§ EXERCISE MATERIAL:
============================================================

(** A wait can be satisfied: it asks for at least one worker, and for no more than
    were started. *)
Definition waits_ok (pre : Z) (l : list action) : Prop :=
  forall l1 section flag count l2, l = (l1 ++ WaitFlag section flag count :: l2)%list -> 0 < count <= pre + started l1.

Lemma waits_ok_app pre l1 l2 : waits_ok pre l1 -> waits_ok (pre + started l1) l2 -> waits_ok pre (l1 ++ l2)%list.
Proof.
  intros H1 H2 k1 section flag count k2 Heq.
  apply app_eq_app in Heq as (k & [[-> E]|[-> E]]).
  - destruct k as [|a k].
    + rewrite app_nil_r in *. specialize (H2 [] section flag count k2 (eq_sym E)). unfold started at 2 in H2. simpl in H2. lia.
    + injection E as <- ->. by eapply (H1 k1).
  - specialize (H2 k section flag count k2 E). rewrite started_app. lia.
Qed.

Lemma waits_ok_none pre l : Forall (fun a => match a with WaitFlag _ _ _ => False | _ => True end) l -> waits_ok pre l.
Proof. intros H l1 section flag count l2 ->. apply list.Forall_app in H as [_ H]. by inversion H. Qed.

Lemma waits_ok_waits pre l :
  Forall (fun a => match a with WaitFlag _ _ count => 0 < count <= pre | _ => is_start a = false end) l -> waits_ok pre l.
Proof.
  intros H l1 section flag count l2 ->. apply list.Forall_app in H as [H1 H]. inversion H as [|? ? Hc]; subst.
  assert (started l1 = 0) as ->; [|lia]. clear - H1. induction H1 as [|a l1 Ha _ IH]; [done|].
  unfold started in *. rewrite list.filter_cons. by destruct a.
Qed.

Lemma started_groups c :
  started (straight_group c) = Z.of_nat (Z.to_nat (worker_straight_first_count c)) /\
  started (reverse_group c) = Z.of_nat (Z.to_nat (worker_reverse_first_count c)).
Proof.
  split; [unfold straight_group|unfold reverse_group]; rewrite started_app, started_replicate;
    unfold started; case_match; simpl; lia.
Qed.

(** The arguments of the workers that are started. *)
Definition start_arg (a : action) : option Z := match a with StartWorker v => Some v | _ => None end.

Lemma start_args_replicate n v : omap start_arg (replicate n (StartWorker v)) = replicate n v.
Proof. induction n as [|n IH]; [done|]. unfold omap in *. simpl. by rewrite IH. Qed.

(** A group: its workers, and two waits for [count] of those started. *)
Lemma group_waits_ok pre n v s1 s2 f1 f2 count :
  ((0 < n)%nat -> 0 < count <= pre + Z.of_nat n) ->
  waits_ok pre (replicate n (StartWorker v) ++
    if (0 <? n)%nat then [WaitFlag s1 f1 count; WaitFlag s2 f2 count] else [])%list.
Proof.
  intros Hc. apply waits_ok_app; [apply waits_ok_none, list.Forall_replicate; done|].
  rewrite started_replicate. apply waits_ok_waits. destruct (Nat.ltb_spec 0 n); [|constructor].
  specialize (Hc ltac:(lia)). constructor; [exact Hc|]. constructor; [exact Hc|constructor].
Qed.

(** The numbers of workers that [config_init] leaves. *)
Lemma worker_counts b c :
  config_wf b c -> defined (UBWT_CONFIG_MULTI_THREADED b) = true ->
  1 <= worker_count c <= 1024 /\ worker_straight_first_count c + worker_reverse_first_count c = worker_count c /\
  0 <= worker_straight_first_count c /\ 0 <= worker_reverse_first_count c /\
  (0 < worker_straight_first_count c ->
    (if truth (asynchronous c) then worker_count c / 2 else worker_count c) = worker_straight_first_count c).
Proof.
  intros Hwf Hmt. pose proof (wf_workers _ _ Hwf) as Hw. rewrite Hmt in Hw.
  destruct Hw as (Hn & Hsum & _ & Ha & Hs & Hr). destruct (wf_bits _ _ Hwf) as (_ & Has & Hrev).
  destruct Has as [Has|Has]; rewrite Has; simpl.
  - destruct Hrev as [Hv|Hv]; [specialize (Hs Has Hv)|specialize (Hr Has Hv)]; lia.
  - specialize (Ha Has). replace (worker_count c) with (worker_straight_first_count c * 2) by lia.
    rewrite Z.div_mul by lia. lia.
Qed.

(** The plan up to the wait for the end of the test, and from there. *)
Definition plan_before (c : ubwt_config) : list action := ([WritePid] ++ straight_group c ++ reverse_group c)%list.
Definition plan_end (c : ubwt_config) : action := WaitFlag "Running bandwidth test" UBWT_WORKER_FLAG_TASK_JOINABLE (worker_count c).
Definition plan_joins (c : ubwt_config) : list action := map JoinWorker (seq 0 (Z.to_nat (worker_count c))).

Lemma plan_is b c :
  config_wf b c -> defined (UBWT_CONFIG_MULTI_THREADED b) = true ->
  runtime_do b c = Val (plan_before c ++ [plan_end c; Report] ++ plan_joins c)%list /\
  started (plan_before c) = worker_count c /\ waits_ok 0 (plan_before c ++ [plan_end c])%list.
Proof.
  intros Hwf Hmt. destruct (worker_counts b c Hwf Hmt) as (Hn & Hsum & Hs0 & Hr0 & Hhalf).
  destruct (started_groups c) as [Hss Hsr]. unfold plan_before, plan_end, plan_joins. split_and!.
  - unfold runtime_do. rewrite Hmt, Hsum, wrap_small, Z.eqb_refl by (unfold unsigned; lia). unfold mem_assert. cbn [mbind mem_bind].
    destruct (Nat.ltb_spec 0 (Z.to_nat (worker_straight_first_count c) + Z.to_nat (worker_reverse_first_count c))); [|lia].
    by rewrite <- !app_assoc.
  - rewrite !started_app, Hss, Hsr. change (started [WritePid]) with 0. lia.
  - rewrite <- !app_assoc. apply waits_ok_app; [by apply waits_ok_none; repeat constructor|].
    change (started [WritePid]) with 0. apply waits_ok_app; [|apply waits_ok_app].
    + apply group_waits_ok. lia.
    + rewrite Hss. apply group_waits_ok. lia.
    + rewrite Hss, Hsr. apply waits_ok_waits. constructor; [lia|constructor].
Qed.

============================================================

§ INSTRUCTIONS TO FOLLOW:
When you answer, set down the entries above precisely as they read.

§ RESPONSE TO THE EXERCISE:
(** A wait can be satisfied: it asks for at least one worker, and for no more than
    were started. *)
Definition waits_ok (pre : Z) (l : list action) : Prop :=
  forall l1 section flag count l2, l = (l1 ++ WaitFlag section flag count :: l2)%list -> 0 < count <= pre + started l1.

Lemma waits_ok_app pre l1 l2 : waits_ok pre l1 -> waits_ok (pre + started l1) l2 -> waits_ok pre (l1 ++ l2)%list.
Proof.
  intros H1 H2 k1 section flag count k2 Heq.
  apply app_eq_app in Heq as (k & [[-> E]|[-> E]]).
  - destruct k as [|a k].
    + rewrite app_nil_r in *. specialize (H2 [] section flag count k2 (eq_sym E)). unfold started at 2 in H2. simpl in H2. lia.
    + injection E as <- ->. by eapply (H1 k1).
  - specialize (H2 k section flag count k2 E). rewrite started_app. lia.
Qed.

Lemma waits_ok_none pre l : Forall (fun a => match a with WaitFlag _ _ _ => False | _ => True end) l -> waits_ok pre l.
Proof. intros H l1 section flag count l2 ->. apply list.Forall_app in H as [_ H]. by inversion H. Qed.

Lemma waits_ok_waits pre l :
  Forall (fun a => match a with WaitFlag _ _ count => 0 < count <= pre | _ => is_start a = false end) l -> waits_ok pre l.
Proof.
  intros H l1 section flag count l2 ->. apply list.Forall_app in H as [H1 H]. inversion H as [|? ? Hc]; subst.
  assert (started l1 = 0) as ->; [|lia]. clear - H1. induction H1 as [|a l1 Ha _ IH]; [done|].
  unfold started in *. rewrite list.filter_cons. by destruct a.
Qed.

Lemma started_groups c :
  started (straight_group c) = Z.of_nat (Z.to_nat (worker_straight_first_count c)) /\
  started (reverse_group c) = Z.of_nat (Z.to_nat (worker_reverse_first_count c)).
Proof.
  split; [unfold straight_group|unfold reverse_group]; rewrite started_app, started_replicate;
    unfold started; case_match; simpl; lia.
Qed.

(** The arguments of the workers that are started. *)
Definition start_arg (a : action) : option Z := match a with StartWorker v => Some v | _ => None end.

Lemma start_args_replicate n v : omap start_arg (replicate n (StartWorker v)) = replicate n v.
Proof. induction n as [|n IH]; [done|]. unfold omap in *. simpl. by rewrite IH. Qed.

(** A group: its workers, and two waits for [count] of those started. *)
Lemma group_waits_ok pre n v s1 s2 f1 f2 count :
  ((0 < n)%nat -> 0 < count <= pre + Z.of_nat n) ->
  waits_ok pre (replicate n (StartWorker v) ++
    if (0 <? n)%nat then [WaitFlag s1 f1 count; WaitFlag s2 f2 count] else [])%list.
Proof.
  intros Hc. apply waits_ok_app; [apply waits_ok_none, list.Forall_replicate; done|].
  rewrite started_replicate. apply waits_ok_waits. destruct (Nat.ltb_spec 0 n); [|constructor].
  specialize (Hc ltac:(lia)). constructor; [exact Hc|]. constructor; [exact Hc|constructor].
Qed.

(** The numbers of workers that [config_init] leaves. *)
Lemma worker_counts b c :
  config_wf b c -> defined (UBWT_CONFIG_MULTI_THREADED b) = true ->
  1 <= worker_count c <= 1024 /\ worker_straight_first_count c + worker_reverse_first_count c = worker_count c /\
  0 <= worker_straight_first_count c /\ 0 <= worker_reverse_first_count c /\
  (0 < worker_straight_first_count c ->
    (if truth (asynchronous c) then worker_count c / 2 else worker_count c) = worker_straight_first_count c).
Proof.
  intros Hwf Hmt. pose proof (wf_workers _ _ Hwf) as Hw. rewrite Hmt in Hw.
  destruct Hw as (Hn & Hsum & _ & Ha & Hs & Hr). destruct (wf_bits _ _ Hwf) as (_ & Has & Hrev).
  destruct Has as [Has|Has]; rewrite Has; simpl.
  - destruct Hrev as [Hv|Hv]; [specialize (Hs Has Hv)|specialize (Hr Has Hv)]; lia.
  - specialize (Ha Has). replace (worker_count c) with (worker_straight_first_count c * 2) by lia.
    rewrite Z.div_mul by lia. lia.
Qed.

(** The plan up to the wait for the end of the test, and from there. *)
Definition plan_before (c : ubwt_config) : list action := ([WritePid] ++ straight_group c ++ reverse_group c)%list.
Definition plan_end (c : ubwt_config) : action := WaitFlag "Running bandwidth test" UBWT_WORKER_FLAG_TASK_JOINABLE (worker_count c).
Definition plan_joins (c : ubwt_config) : list action := map JoinWorker (seq 0 (Z.to_nat (worker_count c))).

Lemma plan_is b c :
  config_wf b c -> defined (UBWT_CONFIG_MULTI_THREADED b) = true ->
  runtime_do b c = Val (plan_before c ++ [plan_end c; Report] ++ plan_joins c)%list /\
  started (plan_before c) = worker_count c /\ waits_ok 0 (plan_before c ++ [plan_end c])%list.
Proof.
  intros Hwf Hmt. destruct (worker_counts b c Hwf Hmt) as (Hn & Hsum & Hs0 & Hr0 & Hhalf).
  destruct (started_groups c) as [Hss Hsr]. unfold plan_before, plan_end, plan_joins. split_and!.
  - unfold runtime_do. rewrite Hmt, Hsum, wrap_small, Z.eqb_refl by (unfold unsigned; lia). unfold mem_assert. cbn [mbind mem_bind].
    destruct (Nat.ltb_spec 0 (Z.to_nat (worker_straight_first_count c) + Z.to_nat (worker_reverse_first_count c))); [|lia].
    by rewrite <- !app_assoc.
  - rewrite !started_app, Hss, Hsr. change (started [WritePid]) with 0. lia.
  - rewrite <- !app_assoc. apply waits_ok_app; [by apply waits_ok_none; repeat constructor|].
    change (started [WritePid]) with 0. apply waits_ok_app; [|apply waits_ok_app].
    + apply group_waits_ok. lia.
    + rewrite Hss. apply group_waits_ok. lia.
    + rewrite Hss, Hsr. apply waits_ok_waits. constructor; [lia|constructor].
Qed.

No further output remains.